One part of the entries below is wanted: the lines from the one containing "unfold m_ok. rewrite" through the one containing "- intros m nodem. simpl. rewrite". Write those out exactly and nothing else.

________________________

(** A waiting task goes out to [n]. *)
Lemma carries_send R f n node pre t post s :
  server_ok s -> sv_nodes s !! n = Some node -> sv_tasks s = pre ++ t :: post -> m_node t = None ->
  carries R R s (set_client n (node_after f node t) (set_tasks (pre ++ set_node (Some n) t :: post) s)).
Proof.
  intros [Hts Hnodes] Hn Et Hnone. pose proof Hts as Hc. rewrite Et in Hc.
  apply Forall_app in Hc as [Hpre Hc]. apply Forall_cons in Hc as [[Hc Hty] Hpost].
  destruct (task_packet_fields f t Hc) as [Hi Hid].
  destruct (send_master node (mkMPacket (Some (task_packet f t)) None)) as (d & Ein & Eout & Hd); [done| |done|].
  { unfold MPacket_typed, MTask_typed; simpl. by rewrite Hid. }
  assert (Eout' : out_box (node_after f node t) = out_box node ++ [d]) by exact Eout.
  assert (Ein' : in_box (node_after f node t) = in_box node) by exact Ein.
  set (node' := node_after f node t) in *. clearbody node'.
  split; [apply (grows_client n node); [done|rewrite Eout'; by apply prefix_app_r]|].
  intros Hs _ Ha. specialize (Hs n node'). simpl in Hs. rewrite lookup_insert_eq in Hs.
  specialize (Hs eq_refl). rewrite Eout' in Hs. apply Forall_app in Hs as [_ Hd']. apply Forall_inv in Hd'.
  specialize (Hd Hd'). split; [split|].
  - simpl. apply Forall_app. split; [done|]. by constructor.
  - intros m nodem. simpl. destruct (decide (n = m)) as [->|Hne].
    + rewrite lookup_insert_eq. intros [= <-]. destruct (Hnodes m node Hn) as [Hm Hin].
      rewrite Eout', Ein'. split; [|done]. apply Forall_app. split; [done|]. apply Forall_singleton.
      unfold m_ok. rewrite Hd. split; [done|]. unfold MPacket_typed, MTask_typed; simpl. by rewrite Hid.
    + rewrite lookup_insert_ne by done. apply Hnodes.
  - intros m nodem. simpl. rewrite given_app, given_cons. simpl m_node.
    destruct (decide (n = m)) as [->|Hne].
    + rewrite lookup_insert_eq. intros [= <-]. rewrite decide_True by done.
      specialize (Ha m node Hn). rewrite Et, given_app, given_cons, Hnone in Ha. simpl in Ha.
      assert (Ed : m_id d = [id_of t]) by (unfold m_id; rewrite Hd; cbn [mp_task]; by rewrite Hid).
      rewrite Eout', Ein', m_ids_app, m_ids_one, Ed.
      change (id_of (set_node (Some m) t)) with (id_of t).
      rewrite <- !app_assoc. simpl. rewrite <- !Permutation_middle. by f_equiv.
    + rewrite lookup_insert_ne by done. intros Hm. rewrite decide_False by congruence.
      specialize (Ha m nodem Hm). by rewrite Et, given_app, given_cons, Hnone in Ha.
Qed.

Lemma carries_sendTasks R n s : carries R R s (sendTasksToSlave n s).2.
Proof.
  unfold sendTasksToSlave. destruct (sv_nodes s !! n) as [node|] eqn:E; [|apply carries_refl].
  destruct (m_freeCores node <=? 0); [apply carries_refl|].
  destruct (first_free (sv_tasks s)) as [Hb|(pre & t & post & Et & Hp & Ht)].
  - rewrite send_loop_all_busy, set_tasks_id by done. simpl.
    apply (carries_client R R n node); [done|done|done|]. by intros.
  - rewrite Et, send_loop_first by done.
    assert (Hnone : m_node t = None) by (unfold busy in Ht; by destruct (m_node t)).
    destruct (MTask_IsInitialized _) eqn:Ei; simpl.
    + split.
      * apply (grows_client n node); [done|]. unfold node_after, out_box, send; simpl.
        destruct (_ || _); [done|]. simpl.
        destruct (send_boxes (pn_base node) (SerializeToString (mkMPacket (Some (task_packet (sv_fs s) t)) None)))
          as (_ & _ & Eo).
        destruct (PacketNode_send _ _). simpl in *. rewrite Eo. by apply prefix_app_r.
      * intros Hs Hok Ha. by apply (carries_send R (sv_fs s) n node pre t post s).
    + rewrite <- Et, set_tasks_id. apply (carries_client R R n node); [done|done|done|]. by intros.
Qed.

(** [l] has reached the console from [n] and is being dealt with. *)
Definition bump n (l : list Z) R : NodeId -> list Z := fun m => if decide (m = n) then l ++ R m else R m.

Lemma bump_eq n l R : bump n l R n = l ++ R n.
Proof. unfold bump. by rewrite decide_True. Qed.
Lemma bump_ne n l R m : m <> n -> bump n l R m = R m.
Proof. intros Hne. unfold bump. by rewrite decide_False. Qed.

Lemma carries_result R n (r : SResult) s :
  carries (bump n [get_num_field (sr_id r)] R) R s (applyResultFromSlave fullId n r s).2.
Proof.
  unfold applyResultFromSlave.
  assert (Hother : forall ts m, (forall u, u ∈ ts -> result_for n r u = false) ->
    ~ (m = n /\ get_num_field (sr_id r) ∈ given m ts)).
  { intros ts m Hall [-> Hin]. unfold given in Hin. apply list_elem_of_fmap in Hin as (u & Eu & Hu).
    apply list_elem_of_filter in Hu as [Hn Hu]. specialize (Hall u Hu). unfold result_for in Hall.
    rewrite bool_decide_eq_true_2 in Hall by done. unfold id_of, task_id in Eu. rewrite Eu, Z.eqb_refl in Hall. done. }
  destruct (first_result n r (sv_tasks s)) as [Hn|(pre & t & post & Et & Hp & Ht)].
  - rewrite apply_loop_none, set_tasks_id by done. split; [intros m node Hm; by exists node|].
    intros _ [Hts Hnodes] Ha. split; [by split|]. intros m node Hm. specialize (Ha m node Hm).
    destruct (decide (m = n)) as [->|Hne]; [|by rewrite bump_ne in Ha].
    destruct (Hother (sv_tasks s) n); [by apply Forall_forall|]. split; [done|]. rewrite Ha, bump_eq. set_solver.
  - rewrite Et, apply_loop_first by done. simpl.
    destruct (apply_result_fields fullId (sv_fs s) n r t) as (_ & Hm & Hnode & _).
    set (t' := (apply_result fullId (sv_fs s) n r t).1) in *. clearbody t'.
    unfold result_for in Ht. apply andb_true_iff in Ht as [Hnt%bool_decide_eq_true Hid%Z.eqb_eq].
    split; [intros m node Hnode'; by exists node|].
    intros _ [Hts Hnodes] Ha. rewrite Et in Hts. apply Forall_app in Hts as [Hpre Hc].
    apply Forall_cons in Hc as [Hc Hpost]. split; [split; [|exact Hnodes]|].
    + simpl. apply Forall_app. split; [done|]. constructor; [|done].
      destruct Hc as [Hc Hty]. unfold message_complete. by rewrite Hm.
    + intros m node Hnd. specialize (Ha m node Hnd). simpl. rewrite given_app, given_cons, Hnode.
      rewrite Et, given_app, given_cons, Hnt in Ha. rewrite decide_False by done. simpl.
      destruct (decide (m = n)) as [->|Hne].
      * rewrite decide_True, bump_eq in Ha by done. unfold id_of, task_id in Ha. rewrite <- Hid in Ha.
        simpl in Ha. rewrite <- !Permutation_middle in Ha. by apply Permutation_cons_inv in Ha.
      * rewrite decide_False, bump_ne in Ha by congruence. done.
Qed.

Lemma carries_freeCores R n v node s :
  sv_nodes s !! n = Some node -> carries R R s (set_client n (with_freeCores v node) s).
Proof. intros Hn. apply (carries_client R R n node); [done|done|done|]. by intros. Qed.

Lemma carries_handle R n (p : SPacket) s :
  carries (bump n (match sp_result p with Some r => [get_num_field (sr_id r)] | None => [] end) R) R
    s (handle_packet fullId n p s).
Proof.
  unfold handle_packet. set (R1 := bump n _ R).
  set (s1 := match sp_info p with Some _ => _ | None => s end).
  assert (C1 : carries R1 R1 s s1).
  { subst s1. destruct (sp_info p) as [info|]; [|apply carries_refl].
    destruct (sv_nodes s !! n) as [node|] eqn:E; [|apply carries_refl].
    eapply carries_trans; [by apply carries_freeCores|apply carries_sendTasks]. }
  eapply carries_trans; [exact C1|]. subst R1. destruct (sp_result p) as [r|]; [apply carries_result|].
  split; [done|]. intros _ Hok Ha. split; [done|]. intros m node Hm. specialize (Ha m node Hm).
  unfold bump in Ha. by case_decide.
Qed.

(** A packet leaves the inbox. *)
Lemma carries_extract R n node d l free s :
  sv_nodes s !! n = Some node -> in_box node = d :: l ->
  carries R (bump n (s_id d) R) s
    (set_client n (mkNode (extractRecvPacket (pn_base node)).2 free) s).
Proof.
  intros Hn Hin. destruct (inbox_extract _ _ _ Hin) as (_ & Hin' & Hout).
  apply (carries_client R _ n node); [done| |intros; by apply bump_ne|].
  - unfold out_box; simpl. by rewrite Hout.
  - intros _ Hm Hs. unfold out_box, in_box in *; simpl. rewrite Hout, Hin', bump_eq.
    rewrite Hin in *. apply Forall_cons in Hs as [_ Hs]. split; [done|]. split; [done|].
    unfold s_ids; csimpl. rewrite <- !app_assoc. f_equiv. rewrite !app_assoc. f_equiv. apply Permutation_app_comm.
Qed.

Lemma carries_recv_loop fuel R n s : carries R R s (recv_loop fullId fuel n s).2.
Proof.
  revert s. induction fuel as [|fuel IH]; intros s; [apply carries_refl|]. cbn [recv_loop].
  destruct (sv_nodes s !! n) as [node|] eqn:E; [|apply carries_refl].
  destruct (Nat.ltb_spec 0 (countRecvPackets (pn_base node))) as [Hpos|]; [|apply carries_refl].
  rewrite inbox_count in Hpos. destruct (inbox (pn_base node)) as [|d l] eqn:Ein; [simpl in Hpos; lia|].
  destruct (inbox_extract _ _ _ Ein) as (Ed & _).
  pose proof (carries_extract R n node d l (m_freeCores node) s E Ein) as C1.
  destruct (extractRecvPacket (pn_base node)) as [data base]. simpl in Ed, C1. subst data.
  set (s1 := set_client n (mkNode base (m_freeCores node)) s) in *.
  destruct (SPacket_IsInitialized (ParseFromArray d)) eqn:Ei; cbn [negb].
  - eapply carries_trans; [exact C1|]. eapply carries_trans; [|apply IH].
    exact (carries_handle R n (ParseFromArray d) s1).
  - destruct C1 as [G1 C1]. split; [done|]. intros _ [_ Hnodes] _.
    destruct (Hnodes n node E) as [_ Hs]. unfold in_box in Hs. rewrite Ein in Hs.
    apply Forall_cons in Hs as [[Hs _] _]. congruence.
Qed.

(** Nothing that arrives is refused. *)
Lemma recv_loop_accepts fuel R n s :
  small_out (recv_loop fullId fuel n s).2 -> server_ok s -> accounted R s -> (recv_loop fullId fuel n s).1 = true.
Proof.
  revert s. induction fuel as [|fuel IH]; intros s Hsm Hok Ha; [done|]. cbn [recv_loop] in *.
  destruct (sv_nodes s !! n) as [node|] eqn:E; [|done].
  destruct (Nat.ltb_spec 0 (countRecvPackets (pn_base node))) as [Hpos|]; [|done].
  rewrite inbox_count in Hpos. destruct (inbox (pn_base node)) as [|d l] eqn:Ein; [simpl in Hpos; lia|].
  destruct (inbox_extract _ _ _ Ein) as (Ed & _).
  pose proof (carries_extract R n node d l (m_freeCores node) s E Ein) as C1.
  destruct (extractRecvPacket (pn_base node)) as [data base]. simpl in Ed, C1. subst data.
  destruct (so_nodes s Hok n node E) as [_ Hs]. unfold in_box in Hs. rewrite Ein in Hs.
  apply Forall_cons in Hs as [[Hi _] _]. rewrite Hi in *. cbn [negb] in *.
  set (s1 := set_client n (mkNode base (m_freeCores node)) s) in *.
  pose proof (carries_trans _ _ _ _ _ _ C1 (carries_handle R n (ParseFromArray d) s1)) as [_ C12].
  destruct (carries_recv_loop fuel R n (handle_packet fullId n (ParseFromArray d) s1)) as [G _].
  destruct (C12 (small_out_before _ _ G Hsm) Hok Ha) as [Hok2 Ha2]. by apply IH.
Qed.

________________________

Answer section -
      unfold m_ok. rewrite Hd. split; [done|]. unfold MPacket_typed, MTask_typed; simpl. by rewrite Hid.
    + rewrite lookup_insert_ne by done. apply Hnodes.
  - intros m nodem. simpl. rewrite given_app, given_cons. simpl m_node.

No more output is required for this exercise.